*** Opening of DATA EXTRACT ***

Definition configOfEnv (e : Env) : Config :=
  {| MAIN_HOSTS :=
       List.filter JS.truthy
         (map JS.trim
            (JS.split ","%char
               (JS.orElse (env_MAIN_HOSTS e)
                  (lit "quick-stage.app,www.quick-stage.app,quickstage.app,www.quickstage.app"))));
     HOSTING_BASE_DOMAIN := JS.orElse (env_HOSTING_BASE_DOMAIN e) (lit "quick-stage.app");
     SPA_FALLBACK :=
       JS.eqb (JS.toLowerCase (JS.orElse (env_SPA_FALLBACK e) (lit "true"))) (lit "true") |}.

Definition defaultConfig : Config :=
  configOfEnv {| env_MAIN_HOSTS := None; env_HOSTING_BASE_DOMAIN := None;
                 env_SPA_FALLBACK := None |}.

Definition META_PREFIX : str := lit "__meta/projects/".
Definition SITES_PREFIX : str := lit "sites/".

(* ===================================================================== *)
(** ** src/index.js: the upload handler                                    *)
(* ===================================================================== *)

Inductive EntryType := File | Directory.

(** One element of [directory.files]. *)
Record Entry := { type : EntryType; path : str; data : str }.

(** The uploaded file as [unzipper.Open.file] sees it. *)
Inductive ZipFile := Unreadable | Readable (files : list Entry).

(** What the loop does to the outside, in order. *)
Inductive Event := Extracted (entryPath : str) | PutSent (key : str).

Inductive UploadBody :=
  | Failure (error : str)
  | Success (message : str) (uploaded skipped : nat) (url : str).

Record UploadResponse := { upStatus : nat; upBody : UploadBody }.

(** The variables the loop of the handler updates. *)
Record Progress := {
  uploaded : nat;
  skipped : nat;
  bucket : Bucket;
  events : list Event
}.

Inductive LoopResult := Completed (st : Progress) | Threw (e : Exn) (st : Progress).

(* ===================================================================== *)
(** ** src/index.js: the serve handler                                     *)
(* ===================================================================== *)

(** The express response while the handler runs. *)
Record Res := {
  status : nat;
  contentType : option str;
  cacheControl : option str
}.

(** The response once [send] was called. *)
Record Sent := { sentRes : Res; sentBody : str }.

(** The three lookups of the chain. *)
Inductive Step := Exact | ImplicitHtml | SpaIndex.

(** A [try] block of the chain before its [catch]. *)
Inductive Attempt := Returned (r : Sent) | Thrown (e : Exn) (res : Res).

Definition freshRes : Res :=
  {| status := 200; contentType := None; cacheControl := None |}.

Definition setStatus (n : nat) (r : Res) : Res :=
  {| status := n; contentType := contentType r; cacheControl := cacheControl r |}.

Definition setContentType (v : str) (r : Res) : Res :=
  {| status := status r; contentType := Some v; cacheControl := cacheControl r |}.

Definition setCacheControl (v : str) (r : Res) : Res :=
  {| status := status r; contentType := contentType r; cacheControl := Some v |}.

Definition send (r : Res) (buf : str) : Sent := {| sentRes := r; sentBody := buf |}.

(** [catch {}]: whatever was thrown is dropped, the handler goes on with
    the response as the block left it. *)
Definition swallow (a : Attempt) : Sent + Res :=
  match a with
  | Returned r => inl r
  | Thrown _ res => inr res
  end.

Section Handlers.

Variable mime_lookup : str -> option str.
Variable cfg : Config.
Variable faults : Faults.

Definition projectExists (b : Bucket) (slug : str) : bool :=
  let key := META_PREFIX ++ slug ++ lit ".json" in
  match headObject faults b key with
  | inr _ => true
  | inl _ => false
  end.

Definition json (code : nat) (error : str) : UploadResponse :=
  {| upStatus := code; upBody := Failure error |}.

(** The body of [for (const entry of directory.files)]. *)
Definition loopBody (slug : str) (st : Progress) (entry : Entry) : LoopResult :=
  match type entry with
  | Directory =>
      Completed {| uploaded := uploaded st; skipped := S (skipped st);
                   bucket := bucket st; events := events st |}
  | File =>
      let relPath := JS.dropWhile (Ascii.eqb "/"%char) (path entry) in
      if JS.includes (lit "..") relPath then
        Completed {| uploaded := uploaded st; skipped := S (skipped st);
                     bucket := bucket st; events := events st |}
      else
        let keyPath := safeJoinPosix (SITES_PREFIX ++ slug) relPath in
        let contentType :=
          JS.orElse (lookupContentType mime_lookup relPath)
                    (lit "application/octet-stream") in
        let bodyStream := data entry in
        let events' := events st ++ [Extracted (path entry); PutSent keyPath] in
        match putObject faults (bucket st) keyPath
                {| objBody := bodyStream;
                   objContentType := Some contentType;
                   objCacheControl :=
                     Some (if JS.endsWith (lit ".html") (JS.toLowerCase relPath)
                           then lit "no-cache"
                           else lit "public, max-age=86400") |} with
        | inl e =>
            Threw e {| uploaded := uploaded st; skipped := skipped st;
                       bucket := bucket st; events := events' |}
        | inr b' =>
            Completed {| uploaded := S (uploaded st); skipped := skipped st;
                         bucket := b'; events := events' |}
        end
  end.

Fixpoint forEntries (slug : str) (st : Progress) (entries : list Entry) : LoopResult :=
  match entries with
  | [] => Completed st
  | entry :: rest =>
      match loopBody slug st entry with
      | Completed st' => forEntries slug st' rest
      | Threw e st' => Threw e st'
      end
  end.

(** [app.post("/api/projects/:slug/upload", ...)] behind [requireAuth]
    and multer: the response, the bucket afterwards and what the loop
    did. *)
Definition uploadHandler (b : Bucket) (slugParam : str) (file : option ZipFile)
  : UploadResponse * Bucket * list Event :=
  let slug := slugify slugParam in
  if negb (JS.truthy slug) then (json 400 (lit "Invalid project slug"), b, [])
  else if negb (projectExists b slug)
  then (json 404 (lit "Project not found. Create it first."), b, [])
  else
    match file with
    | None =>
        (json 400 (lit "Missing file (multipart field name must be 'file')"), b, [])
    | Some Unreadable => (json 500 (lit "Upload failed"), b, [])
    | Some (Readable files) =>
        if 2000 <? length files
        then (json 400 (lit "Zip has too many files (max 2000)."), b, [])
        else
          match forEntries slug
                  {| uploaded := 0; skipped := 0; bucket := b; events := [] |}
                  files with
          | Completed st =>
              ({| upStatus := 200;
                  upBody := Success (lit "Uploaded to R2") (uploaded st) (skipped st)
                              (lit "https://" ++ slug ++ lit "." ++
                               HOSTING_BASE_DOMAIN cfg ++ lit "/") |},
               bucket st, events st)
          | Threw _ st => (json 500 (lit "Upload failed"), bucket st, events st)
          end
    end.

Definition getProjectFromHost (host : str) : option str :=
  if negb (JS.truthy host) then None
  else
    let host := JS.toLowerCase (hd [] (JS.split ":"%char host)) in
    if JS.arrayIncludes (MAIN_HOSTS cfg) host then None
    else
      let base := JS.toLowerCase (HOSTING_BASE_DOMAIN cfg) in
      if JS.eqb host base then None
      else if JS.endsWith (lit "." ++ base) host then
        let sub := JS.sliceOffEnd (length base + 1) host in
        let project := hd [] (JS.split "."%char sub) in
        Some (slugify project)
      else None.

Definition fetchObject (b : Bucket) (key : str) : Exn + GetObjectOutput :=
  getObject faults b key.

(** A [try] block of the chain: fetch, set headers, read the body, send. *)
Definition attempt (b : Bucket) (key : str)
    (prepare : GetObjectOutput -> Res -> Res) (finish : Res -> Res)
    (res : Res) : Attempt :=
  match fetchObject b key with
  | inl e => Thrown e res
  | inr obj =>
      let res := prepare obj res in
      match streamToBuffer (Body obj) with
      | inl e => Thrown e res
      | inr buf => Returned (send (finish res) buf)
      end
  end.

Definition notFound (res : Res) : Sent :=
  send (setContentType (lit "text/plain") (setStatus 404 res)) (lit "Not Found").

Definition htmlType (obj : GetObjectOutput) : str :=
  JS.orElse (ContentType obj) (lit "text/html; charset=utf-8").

*** Close of DATA EXTRACT ***

§ **ASSIGNED TASK**
Repeat all of the entries above exactly.

§ **SOLUTION FOR THIS PROBLEM**
Definition configOfEnv (e : Env) : Config :=
  {| MAIN_HOSTS :=
       List.filter JS.truthy
         (map JS.trim
            (JS.split ","%char
               (JS.orElse (env_MAIN_HOSTS e)
                  (lit "quick-stage.app,www.quick-stage.app,quickstage.app,www.quickstage.app"))));
     HOSTING_BASE_DOMAIN := JS.orElse (env_HOSTING_BASE_DOMAIN e) (lit "quick-stage.app");
     SPA_FALLBACK :=
       JS.eqb (JS.toLowerCase (JS.orElse (env_SPA_FALLBACK e) (lit "true"))) (lit "true") |}.

Definition defaultConfig : Config :=
  configOfEnv {| env_MAIN_HOSTS := None; env_HOSTING_BASE_DOMAIN := None;
                 env_SPA_FALLBACK := None |}.

Definition META_PREFIX : str := lit "__meta/projects/".
Definition SITES_PREFIX : str := lit "sites/".

(* ===================================================================== *)
(** ** src/index.js: the upload handler                                    *)
(* ===================================================================== *)

Inductive EntryType := File | Directory.

(** One element of [directory.files]. *)
Record Entry := { type : EntryType; path : str; data : str }.

(** The uploaded file as [unzipper.Open.file] sees it. *)
Inductive ZipFile := Unreadable | Readable (files : list Entry).

(** What the loop does to the outside, in order. *)
Inductive Event := Extracted (entryPath : str) | PutSent (key : str).

Inductive UploadBody :=
  | Failure (error : str)
  | Success (message : str) (uploaded skipped : nat) (url : str).

Record UploadResponse := { upStatus : nat; upBody : UploadBody }.

(** The variables the loop of the handler updates. *)
Record Progress := {
  uploaded : nat;
  skipped : nat;
  bucket : Bucket;
  events : list Event
}.

Inductive LoopResult := Completed (st : Progress) | Threw (e : Exn) (st : Progress).

(* ===================================================================== *)
(** ** src/index.js: the serve handler                                     *)
(* ===================================================================== *)

(** The express response while the handler runs. *)
Record Res := {
  status : nat;
  contentType : option str;
  cacheControl : option str
}.

(** The response once [send] was called. *)
Record Sent := { sentRes : Res; sentBody : str }.

(** The three lookups of the chain. *)
Inductive Step := Exact | ImplicitHtml | SpaIndex.

(** A [try] block of the chain before its [catch]. *)
Inductive Attempt := Returned (r : Sent) | Thrown (e : Exn) (res : Res).

Definition freshRes : Res :=
  {| status := 200; contentType := None; cacheControl := None |}.

Definition setStatus (n : nat) (r : Res) : Res :=
  {| status := n; contentType := contentType r; cacheControl := cacheControl r |}.

Definition setContentType (v : str) (r : Res) : Res :=
  {| status := status r; contentType := Some v; cacheControl := cacheControl r |}.

Definition setCacheControl (v : str) (r : Res) : Res :=
  {| status := status r; contentType := contentType r; cacheControl := Some v |}.

Definition send (r : Res) (buf : str) : Sent := {| sentRes := r; sentBody := buf |}.

(** [catch {}]: whatever was thrown is dropped, the handler goes on with
    the response as the block left it. *)
Definition swallow (a : Attempt) : Sent + Res :=
  match a with
  | Returned r => inl r
  | Thrown _ res => inr res
  end.

Section Handlers.

Variable mime_lookup : str -> option str.
Variable cfg : Config.
Variable faults : Faults.

Definition projectExists (b : Bucket) (slug : str) : bool :=
  let key := META_PREFIX ++ slug ++ lit ".json" in
  match headObject faults b key with
  | inr _ => true
  | inl _ => false
  end.

Definition json (code : nat) (error : str) : UploadResponse :=
  {| upStatus := code; upBody := Failure error |}.

(** The body of [for (const entry of directory.files)]. *)
Definition loopBody (slug : str) (st : Progress) (entry : Entry) : LoopResult :=
  match type entry with
  | Directory =>
      Completed {| uploaded := uploaded st; skipped := S (skipped st);
                   bucket := bucket st; events := events st |}
  | File =>
      let relPath := JS.dropWhile (Ascii.eqb "/"%char) (path entry) in
      if JS.includes (lit "..") relPath then
        Completed {| uploaded := uploaded st; skipped := S (skipped st);
                     bucket := bucket st; events := events st |}
      else
        let keyPath := safeJoinPosix (SITES_PREFIX ++ slug) relPath in
        let contentType :=
          JS.orElse (lookupContentType mime_lookup relPath)
                    (lit "application/octet-stream") in
        let bodyStream := data entry in
        let events' := events st ++ [Extracted (path entry); PutSent keyPath] in
        match putObject faults (bucket st) keyPath
                {| objBody := bodyStream;
                   objContentType := Some contentType;
                   objCacheControl :=
                     Some (if JS.endsWith (lit ".html") (JS.toLowerCase relPath)
                           then lit "no-cache"
                           else lit "public, max-age=86400") |} with
        | inl e =>
            Threw e {| uploaded := uploaded st; skipped := skipped st;
                       bucket := bucket st; events := events' |}
        | inr b' =>
            Completed {| uploaded := S (uploaded st); skipped := skipped st;
                         bucket := b'; events := events' |}
        end
  end.

Fixpoint forEntries (slug : str) (st : Progress) (entries : list Entry) : LoopResult :=
  match entries with
  | [] => Completed st
  | entry :: rest =>
      match loopBody slug st entry with
      | Completed st' => forEntries slug st' rest
      | Threw e st' => Threw e st'
      end
  end.

(** [app.post("/api/projects/:slug/upload", ...)] behind [requireAuth]
    and multer: the response, the bucket afterwards and what the loop
    did. *)
Definition uploadHandler (b : Bucket) (slugParam : str) (file : option ZipFile)
  : UploadResponse * Bucket * list Event :=
  let slug := slugify slugParam in
  if negb (JS.truthy slug) then (json 400 (lit "Invalid project slug"), b, [])
  else if negb (projectExists b slug)
  then (json 404 (lit "Project not found. Create it first."), b, [])
  else
    match file with
    | None =>
        (json 400 (lit "Missing file (multipart field name must be 'file')"), b, [])
    | Some Unreadable => (json 500 (lit "Upload failed"), b, [])
    | Some (Readable files) =>
        if 2000 <? length files
        then (json 400 (lit "Zip has too many files (max 2000)."), b, [])
        else
          match forEntries slug
                  {| uploaded := 0; skipped := 0; bucket := b; events := [] |}
                  files with
          | Completed st =>
              ({| upStatus := 200;
                  upBody := Success (lit "Uploaded to R2") (uploaded st) (skipped st)
                              (lit "https://" ++ slug ++ lit "." ++
                               HOSTING_BASE_DOMAIN cfg ++ lit "/") |},
               bucket st, events st)
          | Threw _ st => (json 500 (lit "Upload failed"), bucket st, events st)
          end
    end.

Definition getProjectFromHost (host : str) : option str :=
  if negb (JS.truthy host) then None
  else
    let host := JS.toLowerCase (hd [] (JS.split ":"%char host)) in
    if JS.arrayIncludes (MAIN_HOSTS cfg) host then None
    else
      let base := JS.toLowerCase (HOSTING_BASE_DOMAIN cfg) in
      if JS.eqb host base then None
      else if JS.endsWith (lit "." ++ base) host then
        let sub := JS.sliceOffEnd (length base + 1) host in
        let project := hd [] (JS.split "."%char sub) in
        Some (slugify project)
      else None.

Definition fetchObject (b : Bucket) (key : str) : Exn + GetObjectOutput :=
  getObject faults b key.

(** A [try] block of the chain: fetch, set headers, read the body, send. *)
Definition attempt (b : Bucket) (key : str)
    (prepare : GetObjectOutput -> Res -> Res) (finish : Res -> Res)
    (res : Res) : Attempt :=
  match fetchObject b key with
  | inl e => Thrown e res
  | inr obj =>
      let res := prepare obj res in
      match streamToBuffer (Body obj) with
      | inl e => Thrown e res
      | inr buf => Returned (send (finish res) buf)
      end
  end.

Definition notFound (res : Res) : Sent :=
  send (setContentType (lit "text/plain") (setStatus 404 res)) (lit "Not Found").

Definition htmlType (obj : GetObjectOutput) : str :=
  JS.orElse (ContentType obj) (lit "text/html; charset=utf-8").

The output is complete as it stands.